On New Year’s Eve I sat in the rocking chair near my bed, struggling to put on my socks, a swollen belly limiting my motion while this little miracle kicked around inside me. Tears caught in my throat. A familiar feeling these days. Another day of pain.
Across the room an unmade bed seduced me with it’s fluffy pillows and warm sheets. A place of tenderness for my hurts. A warm embrace ready to thaw my frozen soul. A hiding spot to sink into until all this was over. Voices in our house interrupted my numbness; they were both crying while he tried to settle the squabble. These children needed their mother; this man needed his wife. And I realized I was capable of being neither.
I was broken. And ashamed.
Sobbing my way through the day, I finally admitted to my husband that night that I was depressed and had been for months. Maybe even a year. At first I thought it would get better. I just needed help or a break from the rigors of motherhood. And then, when a little someone took up residence inside me, I convinced myself I’d feel better when the nausea was over. After that, I needed just to get through the big move. And when none of that worked, I knew.
The chaos had led to exhaustion, the exhaustion to depression, and the depression into brokenness.
Brokenness extended into every area of my life, causing emotional distress and even physical pain. Unable to cope with the smallest of daily hurdles, I found myself for the first real time in my life giving up. Engaging required more than I had and more than I could summon. Everything I relied on–my rosy outlook on life, my ability to persevere, the endurance I developed, my strength of character and depth of faith–none of it was enough to repair what had been damaged. Or even inspire me to seek help.
It was my husband who stood up and rallied a network of support around me. My parents, concerned and dismayed, jumped to help while my husband drove me to my doctor’s office and held my hand through therapy sessions.
Postpartum depression is a term most are familiar with and usually sympathetic to. After all, a new mom has just been through huge changes, both physical and psychological. It’s easy to see how her emotions could become unbalanced. But depression during pregnancy carries a different stigma. It seems so foreign; a vibrant, glowing young mother cast down during the brightest of times. To the world it seems her demeanor should be one of radiance, not disfunction. And so the worst part is the shame. How could someone like me–a woman grounded in truth, living in a place I love surrounded by people who love me more–how could I be so lost?
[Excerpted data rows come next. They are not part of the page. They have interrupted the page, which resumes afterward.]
(** * bn-riscv: the architecture binding [riscv.py]

    A shallow embedding of [riscv.py], the module that registers the RISC-V
    architecture with the host analysis framework: the three mnemonic
    classification sets, the register table of the two variants, and the
    three host queries [get_instruction_info], [get_instruction_text] and
    [get_instruction_low_level_il].

    Python integers are unbounded, so addresses, sizes and immediates are
    [Z]; Python sets are [gset string]; the register dictionary is a
    [gmap string RegisterInfo.t]; [None] results are [option]. *)

From Stdlib Require Import ZArith Strings.Byte.
From stdpp Require Import base decidable option list strings pretty gmap.

Local Open Scope Z_scope.

(** ** Host framework types (binaryninja)

    Only the parts of the host API that [riscv.py] touches are modelled. *)

(** [binaryninja.BranchType]. *)
Inductive BranchType : Type :=
  | UnconditionalBranch
  | FalseBranch
  | TrueBranch
  | CallDestination
  | FunctionReturn
  | SystemCall
  | IndirectBranch
  | ExceptionBranch
  | UnresolvedBranch
  | UserDefinedBranch.

#[global] Instance BranchType_eq_dec : EqDecision BranchType.
Proof. solve_decision. Defined.

(** One entry of [InstructionInfo.branches]: the kind and the target the
    caller passed to [add_branch]; [None] when the call names no target. *)
Module InstructionBranch.
Record t : Type := mk { type : BranchType; target : option Z }.
End InstructionBranch.

#[global] Instance InstructionBranch_eq_dec : EqDecision InstructionBranch.t.
Proof. solve_decision. Defined.

(** [binaryninja.InstructionInfo]: a length and the branches added so far,
    in the order of the [add_branch] calls. *)
Module InstructionInfo.
Record t : Type := mk { length : Z; branches : list InstructionBranch.t }.

(** [InstructionInfo()] *)
Definition new : t := {| length := 0; branches := [] |}.

(** [result.length = n] *)
Definition set_length (result : t) (n : Z) : t :=
  {| length := n; branches := branches result |}.

(** [result.add_branch(kind)] and [result.add_branch(kind, target)] *)
Definition add_branch (result : t) (kind : BranchType) (target : option Z) : t :=
  {| length := length result;
     branches := branches result ++ [InstructionBranch.mk kind target] |}.
End InstructionInfo.

#[global] Instance InstructionInfo_eq_dec : EqDecision InstructionInfo.t.
Proof. solve_decision. Defined.

(** [binaryninja.RegisterInfo(full_width_reg, size)]. *)
Module RegisterInfo.
Record t : Type := mk { full_width_reg : string; size : Z }.
End RegisterInfo.

#[global] Instance RegisterInfo_eq_dec : EqDecision RegisterInfo.t.
Proof. solve_decision. Defined.

(** [binaryninja.Endianness]. *)
Inductive Endianness : Type := LittleEndian | BigEndian.

(** A display token produced by the renderer: its kind and its text. *)
Inductive InstructionTextTokenType : Type :=
  | TextToken
  | InstructionToken
  | OperandSeparatorToken
  | RegisterToken
  | IntegerToken
  | PossibleAddressToken
  | BeginMemoryOperandToken
  | EndMemoryOperandToken.

Module InstructionTextToken.
Record t : Type := mk { type : InstructionTextTokenType; text : string }.
End InstructionTextToken.

(** ** The instruction value ([instruction.py])

    [riscv.py] reads the attributes [name], [size] and [imm] of a decoded
    instruction, and adds [imm] to the address for every instruction; [imm]
    is an integer, 0 when the instruction has no immediate. *)

(** Modelled from the spec: the operand descriptors of an instruction
    ([instruction.py] is not part of the sources at hand): a register
    reference, an immediate value, or a memory reference made of a base
    register and a signed displacement. *)
Inductive Operand : Type :=
  | OpReg (r : string)
  | OpImm (v : Z)
  | OpMem (base : string) (disp : Z).

#[global] Instance Operand_eq_dec : EqDecision Operand.
Proof. solve_decision. Defined.

Module Instruction.
Record t : Type := mk {
  name : string;
  size : Z;
  imm : Z;
  operands : list Operand
}.

(** Two instructions that differ at most in their immediate. *)
Definition same_but_imm (i j : t) : Prop :=
  name i = name j /\ size i = size j /\ operands i = operands j.
End Instruction.

#[global] Instance Instruction_eq_dec : EqDecision Instruction.t.
Proof. solve_decision. Defined.

(** ** Module-level classification sets *)

Definition branch_ins : gset string :=
  list_to_set [
    "beq"; "bne"; "beqz"; "bnez"; "bge"; "bgeu"; "blt"; "bltu"; "blez"; "bgez";
    "bltz"; "bgtz"
  ].

Definition direct_call_ins : gset string := list_to_set ["jal"; "j"].
Definition indirect_call_ins : gset string := list_to_set ["jalr"; "jr"].

(** The four cases [get_instruction_info] tells apart, each with the test
    the method applies to the mnemonic. *)
Inductive Category : Type := Return | Branch | DirectTransfer | IndirectTransfer.

#[global] Instance Category_eq_dec : EqDecision Category.
Proof. solve_decision. Defined.

Definition in_category (c : Category) (mnemonic : string) : Prop :=
  match c with
  | Return => mnemonic = "ret"
  | Branch => mnemonic ∈ branch_ins
  | DirectTransfer => mnemonic ∈ direct_call_ins
  | IndirectTransfer => mnemonic ∈ indirect_call_ins
  end.

#[global] Instance in_category_dec c mnemonic : Decision (in_category c mnemonic).
Proof. destruct c; simpl; apply _. Defined.

(** The categories a mnemonic falls in. *)
Definition categories (mnemonic : string) : list Category :=
  filter (fun c => in_category c mnemonic)
    [Return; Branch; DirectTransfer; IndirectTransfer].

(** ** The collaborators constructed by the class bodies

    [RVDisassembler(address_size)] and [Lifter(address_size)] are objects
    that remember the address width they were built with. Their methods live
    in [instruction.py] and [lifter.py]; [riscv.py] only calls them, so the
    queries below take them as parameters. *)

Module RVDisassembler.
Record t : Type := mk { mode : Z }.
End RVDisassembler.

Module Lifter.
Record t : Type := mk { addr_size : Z }.
End Lifter.

(** A Python dict display [{k1: v1, k2: v2, ...}]: the items are inserted
    from left to right, a later item replacing an earlier one on the same
    key. *)
Definition dict {V : Type} (items : list (string * V)) : gmap string V :=
  foldl (fun m kv => <[kv.1 := kv.2]> m) ∅ items.

(** The attributes of an [Architecture] subclass that [riscv.py] sets. *)
Module Architecture.
Record t : Type := mk {
  name : string;
  address_size : Z;
  default_int_size : Z;
  max_instr_length : Z;
  endianness : Endianness;
  disassembler : RVDisassembler.t;
  lifter : Lifter.t;
  regs : gmap string RegisterInfo.t;
  stack_pointer : string
}.
End Architecture.

(** The ABI names of the general-purpose registers [x0] .. [x31], in the
    order in which the comments of [RISCV.regs] number them. *)
Definition gpr_names : list string :=
  [ "zero"; "ra"; "sp"; "gp"; "tp"; "t0"; "t1"; "t2"; "s0"; "s1";
    "a0"; "a1"; "a2"; "a3"; "a4"; "a5"; "a6"; "a7";
    "s2"; "s3"; "s4"; "s5"; "s6"; "s7"; "s8"; "s9"; "s10"; "s11";
    "t3"; "t4"; "t5"; "t6" ].

(** ** [class RISCV(Architecture)] *)

Module RISCV.
Definition name : string := "riscv".

Definition address_size : Z := 4.
Definition default_int_size : Z := 4.
Definition max_instr_length : Z := 4.

Definition endianness : Endianness := LittleEndian.

Definition disassembler : RVDisassembler.t := RVDisassembler.mk address_size.
Definition lifter : Lifter.t := Lifter.mk address_size.

Definition regs : gmap string RegisterInfo.t :=
  dict [
    (* x0 - hard-wired zero *)
    ("zero", RegisterInfo.mk "zero" address_size);
    (* x1 - return address *)
    ("ra", RegisterInfo.mk "ra" address_size);
    (* x2 - stack pointer *)
    ("sp", RegisterInfo.mk "sp" address_size);
    (* x3 - global pointer *)
    ("gp", RegisterInfo.mk "gp" address_size);
    (* x4 - thread pointer *)
    ("tp", RegisterInfo.mk "tp" address_size);
    (* x5-7 - temporaries *)
    ("t0", RegisterInfo.mk "t0" address_size);
    ("t1", RegisterInfo.mk "t1" address_size);
    ("t2", RegisterInfo.mk "t2" address_size);
    (* x8 - saved register / frame pointer *)
    ("s0", RegisterInfo.mk "s0" address_size);
    (* x9 - saved register *)
    ("s1", RegisterInfo.mk "s1" address_size);
    (* x10-x11 - first function argument and return value *)
    ("a0", RegisterInfo.mk "a0" address_size);
    ("a1", RegisterInfo.mk "a1" address_size);
    (* x12-17 - function arguments *)
    ("a2", RegisterInfo.mk "a2" address_size);
    ("a3", RegisterInfo.mk "a3" address_size);
    ("a4", RegisterInfo.mk "a4" address_size);
    ("a5", RegisterInfo.mk "a5" address_size);
    ("a6", RegisterInfo.mk "a6" address_size);
    ("a7", RegisterInfo.mk "a7" address_size);
    (* x18-27 - saved registers *)
    ("s2", RegisterInfo.mk "s2" address_size);
    ("s3", RegisterInfo.mk "s3" address_size);
    ("s4", RegisterInfo.mk "s4" address_size);
    ("s5", RegisterInfo.mk "s5" address_size);
    ("s6", RegisterInfo.mk "s6" address_size);
    ("s7", RegisterInfo.mk "s7" address_size);
    ("s8", RegisterInfo.mk "s8" address_size);
    ("s9", RegisterInfo.mk "s9" address_size);
    ("s10", RegisterInfo.mk "s10" address_size);
    ("s11", RegisterInfo.mk "s11" address_size);
    (* x28-31 - temporaries *)
    ("t3", RegisterInfo.mk "t3" address_size);
    ("t4", RegisterInfo.mk "t4" address_size);
    ("t5", RegisterInfo.mk "t5" address_size);
    ("t6", RegisterInfo.mk "t6" address_size);
    (* pc *)
    ("pc", RegisterInfo.mk "pc" address_size)
  ].

Definition stack_pointer : string := "sp".

(** The class as one value, the [self] of its methods. *)
Definition self : Architecture.t :=
  Architecture.mk name address_size default_int_size max_instr_length
    endianness disassembler lifter regs stack_pointer.
End RISCV.

(** ** [class RISCV64(RISCV)]

    The subclass overrides the attributes below and inherits
    [stack_pointer] and the three query methods. *)

Module RISCV64.
Definition name : string := "riscv64".

Definition address_size : Z := 8.
Definition default_int_size : Z := 8.
Definition max_instr_length : Z := 4.

Definition endianness : Endianness := LittleEndian.
Definition disassembler : RVDisassembler.t := RVDisassembler.mk address_size.
Definition lifter : Lifter.t := Lifter.mk address_size.

(** [{k: RegisterInfo(k, 8) for k, v in RISCV.regs.items()}]; the keys of a
    dictionary are distinct, so the order in which the items are visited
    does not show in the result. *)
Definition regs : gmap string RegisterInfo.t :=
  dict ((fun kv : string * RegisterInfo.t => (kv.1, RegisterInfo.mk kv.1 8))
          <$> map_to_list RISCV.regs).

Definition self : Architecture.t :=
  Architecture.mk name address_size default_int_size max_instr_length
    endianness disassembler lifter regs RISCV.stack_pointer.
End RISCV64.

(** ** The three host queries

    The methods are defined once, in [RISCV], and reach the disassembler and
    the lifter through [self]. The disassembler's [decode], the renderer
    [gen_token] and the lifter's [lift] are the parameters of the section;
    [decode] answers [None] for "no instruction here". The IL builder [il]
    is an object the lifter appends to, modelled by passing its state
    through. *)

Section Queries.

Context {LowLevelILFunction : Type}.

Variable decode : RVDisassembler.t -> list byte -> Z -> option Instruction.t.
Variable gen_token : Instruction.t -> list InstructionTextToken.t.
Variable lift :
  Lifter.t -> LowLevelILFunction -> Instruction.t -> string -> LowLevelILFunction.

Definition get_instruction_info (self : Architecture.t) (data : list byte) (addr : Z)
  : option InstructionInfo.t :=
  let instr := decode (Architecture.disassembler self) data addr in
  match instr with
  | None => None
  | Some instr =>
    let result := InstructionInfo.new in
    let result := InstructionInfo.set_length result (Instruction.size instr) in
    let dest := addr + Instruction.imm instr in
    let result :=
      if decide (Instruction.name instr = "ret") then
        InstructionInfo.add_branch result FunctionReturn None
      else if decide (Instruction.name instr ∈ branch_ins) then
        let result := InstructionInfo.add_branch result TrueBranch (Some dest) in
        InstructionInfo.add_branch result FalseBranch (Some (addr + 4))
      else if decide (Instruction.name instr ∈ direct_call_ins) then
        InstructionInfo.add_branch result CallDestination (Some dest)
      else if decide (Instruction.name instr ∈ indirect_call_ins) then
        InstructionInfo.add_branch result UnresolvedBranch None
      else result in
    Some result
  end.

Definition get_instruction_text (self : Architecture.t) (data : list byte) (addr : Z)
  : option (list InstructionTextToken.t * Z) :=
  let instr := decode (Architecture.disassembler self) data addr in
  match instr with
  | None => None
  | Some instr =>
    let tokens := gen_token instr in
    Some (tokens, Instruction.size instr)
  end.

(** The result pairs the returned value with the builder after the call. *)
Definition get_instruction_low_level_il (self : Architecture.t) (data : list byte)
    (addr : Z) (il : LowLevelILFunction) : option Z * LowLevelILFunction :=
  let instr := decode (Architecture.disassembler self) data addr in
  match instr with
  | None => (None, il)
  | Some instr =>
    let il := lift (Architecture.lifter self) il instr (Instruction.name instr) in
    (Some (Instruction.size instr), il)
  end.

End Queries.

(** Modelled from the spec: the size contract of the decoder, which lives
    in [instruction.py] and is not part of the sources at hand: the size of
    every recognised instruction is 4 bytes, the fixed width of the base
    encoding. *)
Definition fixed_width
    (decode : RVDisassembler.t -> list byte -> Z -> option Instruction.t) : Prop :=
  forall d data addr instr,
    decode d data addr = Some instr -> Instruction.size instr = 4.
I see now in my hopelessness there was so much helplessness. A shameful cloud of defeat, inflicting pain and exhaustion each time I tried to lift it. A broken spirit I didn’t recognize. Myself so lost, so confused, so buried in withdrawal the only thing left to feel was shame. Shame that I was not myself. Shame that I couldn’t will myself to feel better. Shame that I was so deeply shattered I pulled away from those who needed me most. As horrible as it sounds, even this little one growing inside me I kept at a comfortable distance.
I am broken. But it’s ok now. I have let go of the shame. I see now the shackles depression bound me in. Thanks to loving people who tenderly came to my rescue, a Christ-minded therapist, and a sympathetic OBGYN, I am overcoming this doom. I am healing, slowly regaining strength and learning about why this happened. My doctor is hopeful my strength will return in full force once our baby is born and the hormonal cocktail surging through my veins settles down; my therapist is helping ensure I can harness that strength to make the changes that need to be made. My husband stands strong beside me, being the man I need him to be right now. My family supports me with prayer and help, allowing me to find quiet space for restoration.
And so now I journey out of brokenness. It is hard work in the weariness, but rewarding as the first signs of healing begin. Happiness is returning from a spring of joy and peace as God collects all the broken pieces of my spirit and makes them whole again.